Within each step, as the leader starts its forward momentum (assume negative polarity) it injects electrons ahead of its path through a large zone of streamers at its tip. These electrons quickly combine with air molecules and form negative ions (space charge). Since both the leader and the newly produced space charge are of the same polarity (negative in this case) the space charge opposes the leader's forward propagation. The leader slows down and eventually comes to a complete stop, suspended in mid air. The flow of charges stops and the voltage at the leader tip increases during this stationary phase. Suddenly huge bursts of streamers reach out in a new direction, avoiding the negative space charge, which had previously stood in the leader's path. The leader follows in the new direction and takes another step.

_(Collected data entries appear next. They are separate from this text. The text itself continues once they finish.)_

Lemma std_partition_in_place pred (v : Population) :
  exists v' k, std_partition pred v = Some (v', k) /\
    v' ≡ₚ v /\ k = length (List.filter pred v) /\
    forall i x, v !! i = Some x ->
      (if pred x then i < k else k <= i) -> v' !! i = Some x.
Proof.
  destruct (std_partition_survivors pred v) as (v' & k & Hrun & Hperm & Hk & _).
  destruct (partition_loop_in_place (S (length v)) pred v 0 (length v))
    as (v2 & k2 & Hrun2 & _ & Hkeep).
  - lia.
  - lia.
  - split; [intros; lia|]. intros i x Hi Hx.
    apply lookup_lt_Some in Hx. lia.
  - unfold std_partition in Hrun. rewrite Hrun in Hrun2.
    injection Hrun2 as <- <-. by exists v', k.
Qed.

(** X5.  The partition moves only what is out of place.  With [k] the
    number of selected individuals, a selected individual below position
    [k] and an unselected one at [k] or above are found at the same
    position afterwards. *)
Theorem step_partition_moves_only_misplaced (pop : Population) :
  exists pop', step_partition pop = Some pop' /\
    forall i x, pop !! i = Some x -> in_place (length (survivors pop)) i x ->
      pop' !! i = Some x.
Proof.
  destruct (std_partition_in_place IsSelected pop) as (pop' & k & Hrun & _ & -> & Hkeep).
  exists pop'. unfold step_partition. rewrite Hrun. split; [done|].
  intros i x Hx Hplace. by apply Hkeep.
Qed.

(** X6.  A population in which every selected individual already precedes
    every unselected one comes out of the partition as it went in. *)
Theorem step_partition_fixes_partitioned (yes no : Population) :
  Forall (fun x => selected x = true) yes ->
  Forall (fun x => selected x = false) no ->
  step_partition (yes ++ no) = Some (yes ++ no).
Proof.
  intros Hyes Hno.
  destruct (std_partition_in_place IsSelected (yes ++ no))
    as (pop' & k & Hrun & Hperm & Hk & Hkeep).
  unfold step_partition. rewrite Hrun. simpl. f_equal.
  assert (Hk' : k = length yes).
  { rewrite Hk, List.filter_app, (filter_all_true IsSelected _ Hyes),
      (filter_all_false IsSelected _ Hno).
    by rewrite app_nil_r. }
  apply list_eq. intros i.
  destruct ((yes ++ no) !! i) as [x|] eqn:Hx.
  - apply Hkeep; [done|]. unfold IsSelected.
    apply lookup_app_Some in Hx as [Hx|[Hi Hx]].
    + rewrite (proj1 (Forall_lookup _ _) Hyes i x Hx).
      apply lookup_lt_Some in Hx. lia.
    + rewrite (proj1 (Forall_lookup _ _) Hno _ x Hx). lia.
  - apply lookup_ge_None in Hx. apply lookup_ge_None.
    by rewrite (Permutation_length Hperm).
Qed.

Lemma step_partition_fixes_partitioned_witness :
  step_partition [Toy.member 11 true 0; Toy.member 12 true 0;
                  Toy.member 10 false 1; Toy.member 13 false 1]
  = Some [Toy.member 11 true 0; Toy.member 12 true 0;
          Toy.member 10 false 1; Toy.member 13 false 1].
Proof.
  apply (step_partition_fixes_partitioned
           [Toy.member 11 true 0; Toy.member 12 true 0]
           [Toy.member 10 false 1; Toy.member 13 false 1]);
    repeat constructor.
Defined.

(** ** When [step] is defined *)

Section StepDefined.
Context {W Objective : Type} (E : Collaborators W Objective).

Lemma offspring_body_Some f s i (pop pop' : Population) w w' :
  offspring_body E f s i (pop, w) = Some (pop', w') ->
  mu s + i < length pop /\ length pop' = length pop.
Proof.
  intros H. destruct (decide (mu s + i < length pop)) as [Hlt|Hge].
  - split; [done|]. destruct (pop !! i) as [parent|] eqn:Hp.
    + rewrite (offspring_body_spec E f s i pop w parent Hp Hlt) in H.
      injection H as <- _. by rewrite length_insert.
    + unfold offspring_body, read in H. by rewrite Hp in H.
  - unfold offspring_body, read, write in H.
    destruct (pop !! i) as [parent|]; simpl in H; [|done].
    by rewrite decide_False in H.
Qed.

Lemma offspring_loop_Some f s k (pop pop' : Population) w w' :
  for_each (offspring_body E f s) (seq 0 k) (pop, w) = Some (pop', w') ->
  length pop' = length pop /\ (k = 0 \/ mu s + k <= length pop).
Proof.
  revert pop' w'. induction k as [|k IH]; intros pop' w' H.
  - simpl in H. injection H as <- _. auto.
  - rewrite for_each_seq_S in H.
    destruct (for_each (offspring_body E f s) (seq 0 k) (pop, w)) as [[pop1 w1]|];
      [|done].
    destruct (IH pop1 w1 eq_refl) as [Hlen _].
    apply offspring_body_Some in H as [Hlt Hlen']. split; [lia|]. right. lia.
Qed.

Lemma step_offspring_Some_inv f s w st :
  step_offspring E f s w = Some st ->
  mu s = 0 \/ 2 * mu s <= length (m_pop s).
Proof.
  destruct st as [pop' w']. intros H.
  apply offspring_loop_Some in H as [_ [H|H]]; [by left | right; lia].
Qed.
(** C2. Let [m] be a matrix of side 21 or 25, the sides of the two versions
    the encoder selects, with a function map of that side, in which the
    cells that hold no bit yet are function cells, as in a pre-format matrix
    with its function map. Then [find_best_pattern] returns [m] masked with
    a mask id in 0..7 such that the four-rule penalty total N1 + N2 + N3 +
    N4 of the masked matrix, its still-reserved cells scored as light, is at
    most the total of [m] masked with any id in 0..7, and an id that reaches
    an equal total is not lower than the returned id. *)
Theorem find_best_pattern_minimal_first (N : nat) (m : matrix) (fmap : function_map) :
  N = 21%nat ∨ N = 25%nat → shape N N m → shape N N fmap →
  placeholders_in_function_cells m fmap →
  ∃ out id,
    find_best_pattern m fmap = Ok (out, id) ∧
    0 ≤ id ≤ 7 ∧
    apply_specific_mask_pattern id m fmap = Ok out ∧
    ∀ q, 0 ≤ q ≤ 7 →
      ∃ mq,
        apply_specific_mask_pattern q m fmap = Ok mq ∧
        spec_penalty_total N (reserved_as_light out)
        ≤ spec_penalty_total N (reserved_as_light mq) ∧
        (spec_penalty_total N (reserved_as_light mq)
         = spec_penalty_total N (reserved_as_light out) → id ≤ q).
Proof.
  intros HN Hm Hf Hres.
  assert (0 < N)%nat as Hpos by (destruct HN; lia).
  destruct (find_best_pattern_minimal_score N m fmap Hpos Hm Hf)
    as (out & id & sid & Hfind & Hid & Hout & Hsid & Hall).
  rewrite (apply_specific_mask_pattern_masked id m fmap N N Hid Hpos Hm Hf) in Hout.
  injection Hout as <-.
  rewrite (mask_score_spec N m fmap id HN Hm Hf Hres Hid) in Hsid. injection Hsid as <-.
  exists (masked id fmap m), id.
  split; [done|]. split; [done|].
  split; [by apply (apply_specific_mask_pattern_masked id m fmap N N)|].
  intros q Hq. destruct (Hall q Hq) as (sq & Hsq & Hle & Hfirst).
  rewrite (mask_score_spec N m fmap q HN Hm Hf Hres Hq) in Hsq. injection Hsq as <-.
  exists (masked q fmap m).
  split; [by apply (apply_specific_mask_pattern_masked q m fmap N N)|]. done.
Qed.
Lemma count_winners_steps (order : list nat) (idxs : list nat)
    (out : list Z) :
  Forall (λ i, order !!! i < length out)%nat idxs →
  let out' := foldl (λ out i, let c := order !!! i in
                              <[c := out !!! c + 1]> out) out idxs in
  length out' = length out ∧ Zsum out' = Zsum out + Z.of_nat (length idxs).
Proof.
  revert out. induction idxs as [|i idxs IH]; intros out Hall; simpl.
  { split; [done | lia]. }
  apply Forall_cons in Hall as [Hi Hall].
  destruct (IH (<[order !!! i := out !!! (order !!! i) + 1]> out)) as [Hl Hs].
  { by rewrite length_insert. }
  simpl in Hl, Hs. rewrite Hl, Hs, length_insert, Zsum_insert_succ by done.
  split; [done | lia].
Qed.

Lemma Permutation_seq_lookup_total (order : list nat) (n i : nat) :
  order ≡ₚ seq 0 n → (i < n)%nat → (order !!! i < n)%nat.
Proof.
  intros Hperm Hi.
  assert (∀ c, c ∈ order → (c < n)%nat) as Hbound.
  { intros c Hc. rewrite Hperm in Hc. apply elem_of_seq in Hc. lia. }
  apply Hbound, list_elem_of_lookup_total_2. by rewrite Hperm, length_seq.
Qed.
(** The commit [copy] of a run on the quadratic objective: it is issued
    with an empty dependency list and reads [buffer2], last written by the
    line search; the rule of the specification fails on this trace. *)
Lemma commit_copy_lists_no_producer : ~ every_reader_lists_its_producer.
Proof.
  intros H.
  assert (Hr : exists r newer o older,
             @newton_cg float (list float) double_ops quadratic
                        (double_primitives quadratic true) fresh [1; 1] tol20 1 5 []
                        (repeat 0 9)
             = Some r /\
             trace (res_state r) = newer ++ o :: older /\
             op_call o = c_copy /\ op_deps o = [] /\ op_reads o = [Buffer2] /\
             option_map is_backtracking (last_writer Buffer2 older) = Some true /\
             declares_producers (trace (res_state r)) = false).
  { vm_compute. eexists. exists []. do 2 eexists. repeat split; reflexivity. }
  destruct Hr as (r & _ & _ & _ & Hr & _ & _ & _ & _ & _ & Hd).
  apply H in Hr. rewrite Hr in Hd. discriminate.
Qed.
(** C7. GET /files returns exactly the names of the entries of the storage
    directory that are regular files, in enumeration order: directories
    and special files are left out, and an entry whose [statSync] throws
    is left out too, the listing still being delivered with status 200. *)
Theorem listing_returns_regular_files (dirname : list string) (fs : Fs.store)
    (names : list string) (frm : parsed) :
  Fs.readdir fs (Path.mk_fpath (UPLOAD_DIR dirname) false) = inr names ->
  Forall (fun n => Path.valid_name n = true) names ->
  let files :=
    List.filter (fun n => Fs.is_regular (fs !! (UPLOAD_DIR dirname ++ [n]))) names in
  server dirname fs (mk_request "GET" "/files" frm)
  = (fs, Responded (mk_response 200 json_headers (listing files)))
  /\ (forall n, In n files <->
                exists b, fs !! (UPLOAD_DIR dirname ++ [n]) = Some (Fs.File b))
  /\ (forall n e, In n names ->
        Fs.statSync_isFile fs (Path.join (UPLOAD_DIR dirname) n) = inl e ->
        ~ In n files).
Proof.
  intros Hrd Hvalid files.
  assert (Hdir : Fs.walk fs [] (UPLOAD_DIR dirname) = inr Fs.Dir).
  { apply stat_dir_walk. unfold Fs.readdir in Hrd.
    destruct (Fs.stat fs _) as [e|[]]; congruence. }
  assert (Hinspect : forall n, In n names ->
            match Fs.statSync_isFile fs (Path.join (UPLOAD_DIR dirname) n) with
            | inr b => b = Fs.is_regular (fs !! (UPLOAD_DIR dirname ++ [n]))
            | inl _ => Fs.is_regular (fs !! (UPLOAD_DIR dirname ++ [n])) = false
            end).
  { intros n Hn. rewrite Forall_forall in Hvalid.
    assert (Hv : Path.valid_name n = true) by (apply Hvalid; now apply list_elem_of_In).
    rewrite (join_valid_name _ _ Hv). destruct (valid_name_good n Hv) as [Hnul Hlen].
    unfold Fs.statSync_isFile. rewrite (stat_child _ _ _ Hdir Hnul Hlen).
    destruct (fs !! (UPLOAD_DIR dirname ++ [n])) as [[]|]; reflexivity. }
  destruct (readdir_spec _ _ _ Hrd) as [_ Hentries]. cbn [Path.comps] in Hentries.
  split; [|split].
  - assert (Hf : List.filter
                    (fun file =>
                       match Fs.statSync_isFile fs
                               (Path.join (UPLOAD_DIR dirname) file) with
                       | inr b => b
                       | inl _ => false
                       end) names = files).
    { apply filter_ext_in. intros n Hn. specialize (Hinspect n Hn).
      destruct (Fs.statSync_isFile fs _); congruence. }
    rewrite route_files. unfold handle_files. rewrite Hrd. cbv zeta.
    rewrite writeHead_end_json, Hf. reflexivity.
  - intros n. unfold files. rewrite filter_In, Hentries. split.
    + intros [_ Hreg]. destruct (fs !! _) as [[]|]; try discriminate. eauto.
    + intros [b ->]. split; [eauto|reflexivity].
  - intros n e Hn He Hin. specialize (Hinspect n Hn). rewrite He in Hinspect.
    unfold files in Hin. apply filter_In in Hin as [_ Hreg]. congruence.
Qed.

Lemma listing_returns_regular_files_witness :
  Fs.readdir Demo.fs_mixed (Path.mk_fpath (UPLOAD_DIR Demo.dir) false)
  = inr ["tty"; "hello.txt"; "lost"; "photos"]
  /\ server Demo.dir Demo.fs_mixed (Demo.GET "/files")
     = (Demo.fs_mixed,
        Responded (mk_response 200 json_headers (listing ["hello.txt"]))).
Proof.
  assert (Hrd : Fs.readdir Demo.fs_mixed (Path.mk_fpath (UPLOAD_DIR Demo.dir) false)
                = inr ["tty"; "hello.txt"; "lost"; "photos"])
    by (vm_compute; reflexivity).
  split; [exact Hrd|].
  destruct (listing_returns_regular_files Demo.dir Demo.fs_mixed _
              (Parsed Undefined) Hrd) as [H _].
  - repeat constructor.
  - unfold Demo.GET. rewrite H. vm_compute. reflexivity.
Defined.

(** *** Static files *)

Lemma route_static dirname fs req :
  other_route req = false -> server dirname fs req = handle_static dirname fs req.
Proof.
  unfold other_route, server. intros H.
  repeat (apply orb_false_iff in H as [H ?]).
  repeat match goal with Hc : _ = false |- _ => rewrite Hc; clear Hc end.
  reflexivity.
Qed.

Lemma mime_value_ok (ext : string) :
  header_value_ok (default "application/octet-stream" (getHeader ext mimeTypes)) = true.
Proof.
  unfold mimeTypes. cbn [getHeader].
  repeat (destruct (String.eqb _ ext); [reflexivity|]). reflexivity.
Qed.

(** C8 (as the code has it). Every request that no earlier route takes,
    whatever its method, is answered from the public directory: the path
    is the request path joined to that directory, [/] standing for
    [/client.html]; a readable file is answered with status 200 and the
    content type its lower-cased extension has in the MIME table,
    [application/octet-stream] when it has none; a file that is not found
    gives 404 with an HTML body, any other error of the read 500.  The
    body goes on the wire unless the method is HEAD. *)
Theorem static_fallback (dirname : list string) (fs : Fs.store) (req : request) :
  other_route req = false ->
  let requestedPath := if String.eqb (url req) "/" then "/client.html" else url req in
  let filePath := Path.join (PUBLIC_DIR dirname) requestedPath in
  let ext := toLowerCase (Path.extname filePath) in
  (url req = "/" -> Path.comps filePath = PUBLIC_DIR dirname ++ ["client.html"])
  /\ (forall bs, Fs.readFile fs filePath = inr bs ->
        exists ty,
          server dirname fs req
          = (fs, Responded (mk_response 200 (with_cors [("Content-Type", ty)])
                              (if String.eqb (method req) "HEAD" then NoBody
                               else Data bs)))
          /\ (forall t, getHeader ext mimeTypes = Some t -> ty = t)
          /\ (getHeader ext mimeTypes = None -> ty = "application/octet-stream"))
  /\ (Fs.readFile fs filePath = inl Fs.ENOENT ->
        server dirname fs req
        = (fs, Responded
                 (mk_response 404 (with_cors [("Content-Type", "text/html")])
                    (if String.eqb (method req) "HEAD" then NoBody
                     else Text "<h1>404 Not Found</h1><p>The requested file could not be found.</p>"))))
  /\ (forall e, Fs.readFile fs filePath = inl e ->
        e <> Fs.ENOENT -> e <> Fs.ERR_INVALID_ARG_VALUE ->
        server dirname fs req
        = (fs, Responded
                 (mk_response 500 cors
                    (if String.eqb (method req) "HEAD" then NoBody
                     else Text ("<h1>500 Internal Server Error: " ++ Fs.code e
                                ++ "</h1>")%string)))).
Proof.
  intros Hroute requestedPath filePath ext.
  rewrite (route_static _ _ _ Hroute). unfold handle_static.
  fold requestedPath. fold filePath. fold ext.
  split; [|split; [|split]].
  - intros Hu. unfold filePath, requestedPath. rewrite Hu. reflexivity.
  - intros bs ->.
    exists (default "application/octet-stream" (getHeader ext mimeTypes)).
    split; [|split].
    + unfold writeHead_end. cbn [forallb snd]. rewrite mime_value_ok. reflexivity.
    + intros t ->. reflexivity.
    + intros ->. reflexivity.
  - intros ->. reflexivity.
  - intros e -> He He'. destruct e; try congruence; reflexivity.
Qed.

Lemma static_fallback_witness :
  other_route (mk_request "POST" "/" (Parsed Undefined)) = false
  /\ exists ty,
       server Demo.dir Demo.fs_page (mk_request "POST" "/" (Parsed Undefined))
       = (Demo.fs_page,
          Responded (mk_response 200 (with_cors [("Content-Type", ty)])
                       (Data Demo.page))).
Proof.
  split; [reflexivity|].
  destruct (static_fallback Demo.dir Demo.fs_page
              (mk_request "POST" "/" (Parsed Undefined)) eq_refl)
    as (_ & H & _).
  destruct (H Demo.page ltac:(vm_compute; reflexivity)) as (ty & Hty & _).
  exists ty. exact Hty.
Defined.

(** C8 (as the spec words it) fails: a POST that matches no route is
    served the client page, although its method is not GET. *)
Lemma static_served_to_post :
  method (mk_request "POST" "/" (Parsed Undefined)) <> "GET"
  /\ server Demo.dir Demo.fs_page (mk_request "POST" "/" (Parsed Undefined))
     = (Demo.fs_page,
        Responded (mk_response 200 (with_cors [("Content-Type", "text/html")])
                     (Data Demo.page))).
Proof. split; [discriminate | vm_compute; reflexivity]. Qed.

Sometimes, to avoid the space charge in its path, the leader will branch out in two different directions to go around the electrostatic obstacle in its way. These processes produce the zigzag patterns and branching that we see in the sky.

As the leader propagates it creates a sheath of negative space charge that can be traced all the way back to the localized volume of charge in the sky that created it and through all the various steps and branches that were taken. As the leader extends farther and father away from the source volume of charge, the peak voltages that appear at the leader tip decline and the steps become increasingly smaller and the leader moves increasingly more slowly, even as it approaches the ground.

It is widely thought that the negative stepped leader zig zags because it is attracted to rising pockets of positive space charge coming from the ground, but this fails to explain the fact that the same zig zag pattern is observed when the stepped leaders move in between the clouds. Furthermore we see the same types of tortuous patterns in all electric discharges in the lab: They're never perfectly straight lines. The reasons for the more pronounced effect in lightning, is due to the sheer size of the charge volumes involved and the kind of voltage waveforms that result. But by using voltage rise times above the critical front for a particular laboratory gap, we can make leaders stop and start in the lab as well.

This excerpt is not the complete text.